Elasticsearch 5.3, how to make keyword type not analyzed

Elastic Stack Elasticsearch
1

I am using elasticsearch 5.3,

here is my definition of index template:

 PUT /_template/mytemplate
 {

    "template": "myindex_*",
    "order" : 1,
     "settings": {
         "number_of_shards" :   1,  
         "number_of_replicas" : 2
     },

    "mappings" : {
     "log" : {
     "_all" : {"enabled" : false, "omit_norms" : true},
     "_source" : {"enabled" : false },
       "properties" : { 
         "tags"  : {
             "type" : "keyword"
         },
           "device_os"  : {
             "type" : "keyword"
         },
...
   }
  }
 }

And I used logstash to inject data to this index...

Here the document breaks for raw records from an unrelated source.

(** X10: the text that is hashed determines what went into it.  Two
    renders of [MarkdownIt] hash the same text only when they agree on
    the HTML, the flag and the highlight list, and two renders of
    [Markdown] only when they agree on the HTML and the flag; so equal
    keys of renders that differ in any of these are a collision of the
    digest. *)
Theorem key_text_determines_inputs `{Host} (h1 h2 : string) (l1 l2 : list Z)
    (u1 u2 : bool) :
  (MarkdownIt_key_text h1 l1 u1 = MarkdownIt_key_text h2 l2 u2 ->
   h1 = h2 /\ l1 = l2 /\ u1 = u2) /\
  (Markdown_key_text h1 u1 = Markdown_key_text h2 u2 -> h1 = h2 /\ u1 = u2) /\
  ((h1, l1, u1) <> (h2, l2, u2) ->
   sha256_hexdigest (MarkdownIt_key_text h1 l1 u1) =
   sha256_hexdigest (MarkdownIt_key_text h2 l2 u2) ->
   digest_collision (MarkdownIt_key_text h1 l1 u1) (MarkdownIt_key_text h2 l2 u2)).
Proof.
  assert (Hinj : MarkdownIt_key_text h1 l1 u1 = MarkdownIt_key_text h2 l2 u2 ->
                 h1 = h2 /\ l1 = l2 /\ u1 = u2).
  { unfold MarkdownIt_key_text, repr_list. intros E.
    change ("[" +:+ ?x) with (String "[" x) in E.
    rewrite <- !append_assoc in E.
    apply append_last_char_inj in E as [Ehu El];
      try (rewrite char_free_append_inv, join_comma_bracket_free; reflexivity).
    apply join_comma_inj in El. apply append_flag_inj in Ehu. tauto. }
  split; [exact Hinj|]. split; [apply append_flag_inj|].
  intros Hne Hd. split; [|exact Hd].
  intros E. apply Hinj in E as (-> & -> & ->). congruence.
Qed.

Lemma key_text_determines_inputs_witness :
  MarkdownIt_key_text "<b>True" [1]%Z false <> MarkdownIt_key_text "<b>" [1]%Z true.
Proof.
  intros E.
  destruct (proj1 (key_text_determines_inputs (H := Demo.host) "<b>True" "<b>"
                     [1]%Z [1]%Z false true) E) as (_ & _ & Hu).
  discriminate Hu.
Defined.

(** ** The template *)

Lemma markdown_template_style_inj html s1 s2 :
  _markdown_template html s1 = _markdown_template html s2 -> s1 = s2.
Proof.
  unfold _markdown_template. intros E.
  apply (inj (String.append template_head)) in E.
  apply (append_inv_tail (template_mid +:+ html +:+ template_tail)), E.
Qed.

Lemma markdown_template_html_inj style h1 h2 :
  _markdown_template h1 style = _markdown_template h2 style -> h1 = h2.
Proof.
  unfold _markdown_template. intros E.
  apply (inj (String.append template_head)) in E.
  apply (inj (String.append style)) in E.
  apply (inj (String.append template_mid)) in E.
  apply (append_inv_tail template_tail), E.
Qed.

(** X11: [_markdown_template] puts the style and the HTML into the
    template as they are, without escaping.  For one style the template
    determines the HTML, and for one HTML it determines the style; but a
    style that holds a double quote followed by [>] closes the opening
    tag, and then the same template comes from two different pairs of
    style and HTML. *)
Theorem markdown_template_splices_verbatim (a b c : string) :
  (forall style h1 h2,
      _markdown_template h1 style = _markdown_template h2 style -> h1 = h2) /\
  (forall html s1 s2,
      _markdown_template html s1 = _markdown_template html s2 -> s1 = s2) /\
  _markdown_template c (a +:+ dq +:+ ">" +:+ b) =
  _markdown_template (b +:+ dq +:+ ">" +:+ c) a.
Proof.
  split; [apply markdown_template_html_inj|].
  split; [apply markdown_template_style_inj|].
  unfold _markdown_template, template_mid. rewrite !append_assoc. reflexivity.
Qed.

(** X12: the key of [Markdown] does not cover the style.  Two renders of
    one text with one flag from one world, with any two styles, end in
    the same world and raise the same exception or return the same key;
    their templates are equal exactly when the two styles flatten to the
    same text. *)
Theorem Markdown_key_ignores_style `{Host} (text : string) (unsafe : bool)
    (s1 s2 : style_arg) (w : world) :
  snd (Markdown text unsafe s1 w) = snd (Markdown text unsafe s2 w) /\
  match fst (Markdown text unsafe s1 w), fst (Markdown text unsafe s2 w) with
  | Ok v1, Ok v2 =>
      key v1 = key v2 /\
      (template v1 = template v2 <-> _flatten_style s1 = _flatten_style s2)
  | Raise e1, Raise e2 => e1 = e2
  | _, _ => False
  end.
Proof.
  unfold Markdown, bind.
  destruct (Markdown_html text unsafe w) as [[html|e] w']; simpl; [|auto].
  split; [reflexivity|]. split; [reflexivity|]. split.
  - apply markdown_template_style_inj.
  - intros ->. reflexivity.
Qed.

(** ** Dedenting twice *)

Lemma prefix_drop m b :
  String.prefix m b = true -> b = m +:+ drop_chars (String.length m) b.
Proof.
  revert b. induction m as [|x m IH]; intros b Hm; [reflexivity|].
  destruct b as [|y b]; [discriminate|]. rewrite prefix_cons in Hm.
  apply andb_true_iff in Hm as [Hxy Hm]. apply Ascii.eqb_eq in Hxy as ->.
  rewrite append_cons. cbn [String.length drop_chars]. f_equal. apply IH, Hm.
Qed.

Lemma leading_blank_all_blank s : all_blank (leading_blank s) = true.
Proof.
  induction s as [|c s IH]; [reflexivity|]. cbn [leading_blank].
  destruct (is_blank c) eqn:E; [|reflexivity]. cbn [all_blank]. rewrite E, IH. reflexivity.
Qed.

Lemma prefix_all_blank m s :
  String.prefix m s = true -> all_blank s = true -> all_blank m = true.
Proof.
  intros Hm Hs. rewrite (prefix_drop _ _ Hm), all_blank_append in Hs.
  apply andb_true_iff in Hs. tauto.
Qed.

Lemma char_free_drop c n s : char_free c s = true -> char_free c (drop_chars n s) = true.
Proof.
  revert s. induction n as [|n IH]; intros s Hs; [destruct s; exact Hs|].
  destruct s as [|x s]; [exact Hs|]. cbn [drop_chars]. apply IH.
  cbn [char_free] in Hs. apply andb_true_iff in Hs. tauto.
Qed.

Lemma cut_line_free margin line :
  char_free (ascii_of_nat 10) line = true ->
  char_free (ascii_of_nat 10) (cut_line margin line) = true.
Proof.
  intros Hl. destruct margin as [[|c m]|]; try exact Hl.
  unfold cut_line, cut_margin. destruct (startswith line (String c m)); [|exact Hl].
  apply char_free_drop, Hl.
Qed.

Lemma blank_out_free line :
  char_free (ascii_of_nat 10) line = true ->
  char_free (ascii_of_nat 10) (blank_out line) = true.
Proof. intros Hl. unfold blank_out. destruct (all_blank line); [reflexivity|exact Hl]. Qed.

Lemma filter_map_same {A} (p : A -> bool) (f : A -> A) l :
  (forall a, In a l -> p (f a) = p a) ->
  List.filter p (map f l) = map f (List.filter p l).
Proof.
  induction l as [|a l IH]; intros Hp; [reflexivity|].
  cbn [map List.filter]. rewrite (Hp a) by (left; reflexivity).
  rewrite IH by (intros; apply Hp; right; assumption).
  destruct (p a); reflexivity.
Qed.

(** What the margin [Some m] does to the emptied lines: a line with text
    begins with [m], which is blank, and loses it; an empty line stays
    empty. *)
Lemma margin_of_lines raw m b :
  margin_of (map blank_out raw) = Some m ->
  In b (map blank_out raw) ->
  cut_line (Some m) b = drop_chars (String.length m) b /\
  all_blank (drop_chars (String.length m) b) = all_blank b /\
  (all_blank b = false ->
   all_blank m = true /\ b = m +:+ drop_chars (String.length m) b).
Proof.
  intros Hm Hin. destruct (all_blank b) eqn:E.
  - apply in_map_iff in Hin as (l & <- & _). rewrite blank_out_blank in E.
    unfold blank_out. rewrite E. rewrite cut_line_empty.
    split; [destruct m; reflexivity|]. split; [destruct m; reflexivity|discriminate].
  - assert (In (leading_blank b)
              (map leading_blank
                 (List.filter (fun l => negb (all_blank l)) (map blank_out raw)))) as Hi.
    { apply in_map, filter_In. rewrite E. auto. }
    destruct (fold_margin_prefix
                (map leading_blank
                   (List.filter (fun l => negb (all_blank l)) (map blank_out raw))) None)
      as (m' & Hm' & Hall & _).
    { left. intros Hnil. rewrite Hnil in Hi. destruct Hi. }
    unfold margin_of in Hm. rewrite Hm' in Hm. injection Hm as ->.
    assert (String.prefix m b = true) as Hmb.
    { eapply prefix_trans; [apply Hall, Hi|apply leading_blank_prefix]. }
    assert (all_blank m = true) as Hbm.
    { eapply prefix_all_blank; [apply Hall, Hi|apply leading_blank_all_blank]. }
    pose proof (prefix_drop _ _ Hmb) as Hb.
    split; [apply cut_line_prefix, Hmb|]. split; [|auto].
    rewrite Hb, all_blank_append, Hbm in E. exact E.
Qed.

Here is the index definition in Kibana , you can see for each field, it has 2 different types of fields,

  1. tags.keyword and device_os.keyword, which are not analysed,
  2. tags and device_os fields, which are analyzed

image

How do I avoid generating the analysed fields? I only needs to aggregate them by the who string, and I do not need them to be broken down as token and analysed.
The following is what I want:
image

It is very strange, that when I was using elasticsearch 5.1, there are no additional analysed fields. When I change to elasticsearch 5.3, using the same template, the problem appears.

2

The only explanation I have is that the template was not actually applied.

3

This topic was automatically closed 28 days after the last reply. New replies are no longer allowed.